* [ASSIGNMENT] Your task is to set down the records below again, exactly.

* [RECORDS FOR THE EXERCISE]
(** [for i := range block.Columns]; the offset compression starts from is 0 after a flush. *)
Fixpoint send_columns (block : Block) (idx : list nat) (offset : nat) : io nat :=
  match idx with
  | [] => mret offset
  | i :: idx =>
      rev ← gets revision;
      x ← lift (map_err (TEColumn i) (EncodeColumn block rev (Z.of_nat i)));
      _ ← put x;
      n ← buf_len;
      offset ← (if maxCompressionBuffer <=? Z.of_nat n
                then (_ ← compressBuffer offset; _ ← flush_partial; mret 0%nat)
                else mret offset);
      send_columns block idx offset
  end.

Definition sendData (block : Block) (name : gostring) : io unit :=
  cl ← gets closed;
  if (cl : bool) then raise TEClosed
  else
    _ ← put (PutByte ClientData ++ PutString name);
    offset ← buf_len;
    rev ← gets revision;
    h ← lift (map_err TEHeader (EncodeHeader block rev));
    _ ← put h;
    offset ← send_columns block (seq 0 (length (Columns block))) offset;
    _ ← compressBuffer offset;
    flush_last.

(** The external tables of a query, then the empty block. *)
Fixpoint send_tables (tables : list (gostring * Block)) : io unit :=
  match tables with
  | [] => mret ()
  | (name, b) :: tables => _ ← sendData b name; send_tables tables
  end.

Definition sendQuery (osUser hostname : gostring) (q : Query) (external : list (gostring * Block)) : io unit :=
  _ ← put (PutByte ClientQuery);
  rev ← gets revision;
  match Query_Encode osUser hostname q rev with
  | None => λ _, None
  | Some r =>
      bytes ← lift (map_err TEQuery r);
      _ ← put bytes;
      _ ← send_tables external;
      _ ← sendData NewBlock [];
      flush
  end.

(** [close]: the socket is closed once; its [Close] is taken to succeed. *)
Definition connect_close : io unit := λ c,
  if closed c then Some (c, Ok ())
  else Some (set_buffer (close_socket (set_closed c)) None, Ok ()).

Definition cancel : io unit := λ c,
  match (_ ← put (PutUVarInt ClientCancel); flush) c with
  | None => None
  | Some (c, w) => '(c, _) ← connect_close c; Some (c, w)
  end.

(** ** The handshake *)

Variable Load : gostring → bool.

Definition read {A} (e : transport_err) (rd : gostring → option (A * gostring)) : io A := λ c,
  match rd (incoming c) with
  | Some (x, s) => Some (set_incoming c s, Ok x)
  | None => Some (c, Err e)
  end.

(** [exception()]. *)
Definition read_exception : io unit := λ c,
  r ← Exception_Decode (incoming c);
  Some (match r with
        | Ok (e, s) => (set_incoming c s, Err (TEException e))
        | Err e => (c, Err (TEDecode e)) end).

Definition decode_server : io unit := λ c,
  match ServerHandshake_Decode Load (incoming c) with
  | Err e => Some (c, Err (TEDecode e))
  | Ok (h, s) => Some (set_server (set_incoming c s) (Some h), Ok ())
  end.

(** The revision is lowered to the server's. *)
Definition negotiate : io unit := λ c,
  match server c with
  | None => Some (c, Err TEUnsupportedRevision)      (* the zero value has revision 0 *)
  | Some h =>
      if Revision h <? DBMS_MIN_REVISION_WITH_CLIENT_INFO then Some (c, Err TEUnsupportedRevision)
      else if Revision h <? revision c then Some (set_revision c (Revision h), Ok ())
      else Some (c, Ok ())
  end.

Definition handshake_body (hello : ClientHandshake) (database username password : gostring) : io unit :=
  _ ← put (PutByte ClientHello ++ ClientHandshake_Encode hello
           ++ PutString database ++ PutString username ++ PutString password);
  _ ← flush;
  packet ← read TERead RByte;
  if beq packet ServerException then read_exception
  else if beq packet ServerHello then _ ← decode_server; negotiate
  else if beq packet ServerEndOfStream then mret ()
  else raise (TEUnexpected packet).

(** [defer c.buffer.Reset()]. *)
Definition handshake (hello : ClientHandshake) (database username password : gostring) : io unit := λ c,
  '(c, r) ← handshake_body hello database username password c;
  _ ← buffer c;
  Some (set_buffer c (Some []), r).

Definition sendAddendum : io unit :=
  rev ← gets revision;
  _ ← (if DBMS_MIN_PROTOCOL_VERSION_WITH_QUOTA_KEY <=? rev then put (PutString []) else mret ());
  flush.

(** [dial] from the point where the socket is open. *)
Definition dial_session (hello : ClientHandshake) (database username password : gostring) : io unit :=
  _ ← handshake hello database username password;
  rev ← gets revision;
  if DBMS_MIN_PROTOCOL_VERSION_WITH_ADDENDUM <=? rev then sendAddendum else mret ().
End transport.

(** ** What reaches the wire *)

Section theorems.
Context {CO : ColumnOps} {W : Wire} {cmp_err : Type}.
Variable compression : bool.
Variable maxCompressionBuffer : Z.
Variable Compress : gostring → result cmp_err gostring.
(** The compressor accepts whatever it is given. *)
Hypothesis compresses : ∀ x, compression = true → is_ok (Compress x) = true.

* [YOUR RESPONSE]
(** [for i := range block.Columns]; the offset compression starts from is 0 after a flush. *)
Fixpoint send_columns (block : Block) (idx : list nat) (offset : nat) : io nat :=
  match idx with
  | [] => mret offset
  | i :: idx =>
      rev ← gets revision;
      x ← lift (map_err (TEColumn i) (EncodeColumn block rev (Z.of_nat i)));
      _ ← put x;
      n ← buf_len;
      offset ← (if maxCompressionBuffer <=? Z.of_nat n
                then (_ ← compressBuffer offset; _ ← flush_partial; mret 0%nat)
                else mret offset);
      send_columns block idx offset
  end.

Definition sendData (block : Block) (name : gostring) : io unit :=
  cl ← gets closed;
  if (cl : bool) then raise TEClosed
  else
    _ ← put (PutByte ClientData ++ PutString name);
    offset ← buf_len;
    rev ← gets revision;
    h ← lift (map_err TEHeader (EncodeHeader block rev));
    _ ← put h;
    offset ← send_columns block (seq 0 (length (Columns block))) offset;
    _ ← compressBuffer offset;
    flush_last.

(** The external tables of a query, then the empty block. *)
Fixpoint send_tables (tables : list (gostring * Block)) : io unit :=
  match tables with
  | [] => mret ()
  | (name, b) :: tables => _ ← sendData b name; send_tables tables
  end.

Definition sendQuery (osUser hostname : gostring) (q : Query) (external : list (gostring * Block)) : io unit :=
  _ ← put (PutByte ClientQuery);
  rev ← gets revision;
  match Query_Encode osUser hostname q rev with
  | None => λ _, None
  | Some r =>
      bytes ← lift (map_err TEQuery r);
      _ ← put bytes;
      _ ← send_tables external;
      _ ← sendData NewBlock [];
      flush
  end.

(** [close]: the socket is closed once; its [Close] is taken to succeed. *)
Definition connect_close : io unit := λ c,
  if closed c then Some (c, Ok ())
  else Some (set_buffer (close_socket (set_closed c)) None, Ok ()).

Definition cancel : io unit := λ c,
  match (_ ← put (PutUVarInt ClientCancel); flush) c with
  | None => None
  | Some (c, w) => '(c, _) ← connect_close c; Some (c, w)
  end.

(** ** The handshake *)

Variable Load : gostring → bool.

Definition read {A} (e : transport_err) (rd : gostring → option (A * gostring)) : io A := λ c,
  match rd (incoming c) with
  | Some (x, s) => Some (set_incoming c s, Ok x)
  | None => Some (c, Err e)
  end.

(** [exception()]. *)
Definition read_exception : io unit := λ c,
  r ← Exception_Decode (incoming c);
  Some (match r with
        | Ok (e, s) => (set_incoming c s, Err (TEException e))
        | Err e => (c, Err (TEDecode e)) end).

Definition decode_server : io unit := λ c,
  match ServerHandshake_Decode Load (incoming c) with
  | Err e => Some (c, Err (TEDecode e))
  | Ok (h, s) => Some (set_server (set_incoming c s) (Some h), Ok ())
  end.

(** The revision is lowered to the server's. *)
Definition negotiate : io unit := λ c,
  match server c with
  | None => Some (c, Err TEUnsupportedRevision)      (* the zero value has revision 0 *)
  | Some h =>
      if Revision h <? DBMS_MIN_REVISION_WITH_CLIENT_INFO then Some (c, Err TEUnsupportedRevision)
      else if Revision h <? revision c then Some (set_revision c (Revision h), Ok ())
      else Some (c, Ok ())
  end.

Definition handshake_body (hello : ClientHandshake) (database username password : gostring) : io unit :=
  _ ← put (PutByte ClientHello ++ ClientHandshake_Encode hello
           ++ PutString database ++ PutString username ++ PutString password);
  _ ← flush;
  packet ← read TERead RByte;
  if beq packet ServerException then read_exception
  else if beq packet ServerHello then _ ← decode_server; negotiate
  else if beq packet ServerEndOfStream then mret ()
  else raise (TEUnexpected packet).

(** [defer c.buffer.Reset()]. *)
Definition handshake (hello : ClientHandshake) (database username password : gostring) : io unit := λ c,
  '(c, r) ← handshake_body hello database username password c;
  _ ← buffer c;
  Some (set_buffer c (Some []), r).

Definition sendAddendum : io unit :=
  rev ← gets revision;
  _ ← (if DBMS_MIN_PROTOCOL_VERSION_WITH_QUOTA_KEY <=? rev then put (PutString []) else mret ());
  flush.

(** [dial] from the point where the socket is open. *)
Definition dial_session (hello : ClientHandshake) (database username password : gostring) : io unit :=
  _ ← handshake hello database username password;
  rev ← gets revision;
  if DBMS_MIN_PROTOCOL_VERSION_WITH_ADDENDUM <=? rev then sendAddendum else mret ().
End transport.

(** ** What reaches the wire *)

Section theorems.
Context {CO : ColumnOps} {W : Wire} {cmp_err : Type}.
Variable compression : bool.
Variable maxCompressionBuffer : Z.
Variable Compress : gostring → result cmp_err gostring.
(** The compressor accepts whatever it is given. *)
Hypothesis compresses : ∀ x, compression = true → is_ok (Compress x) = true.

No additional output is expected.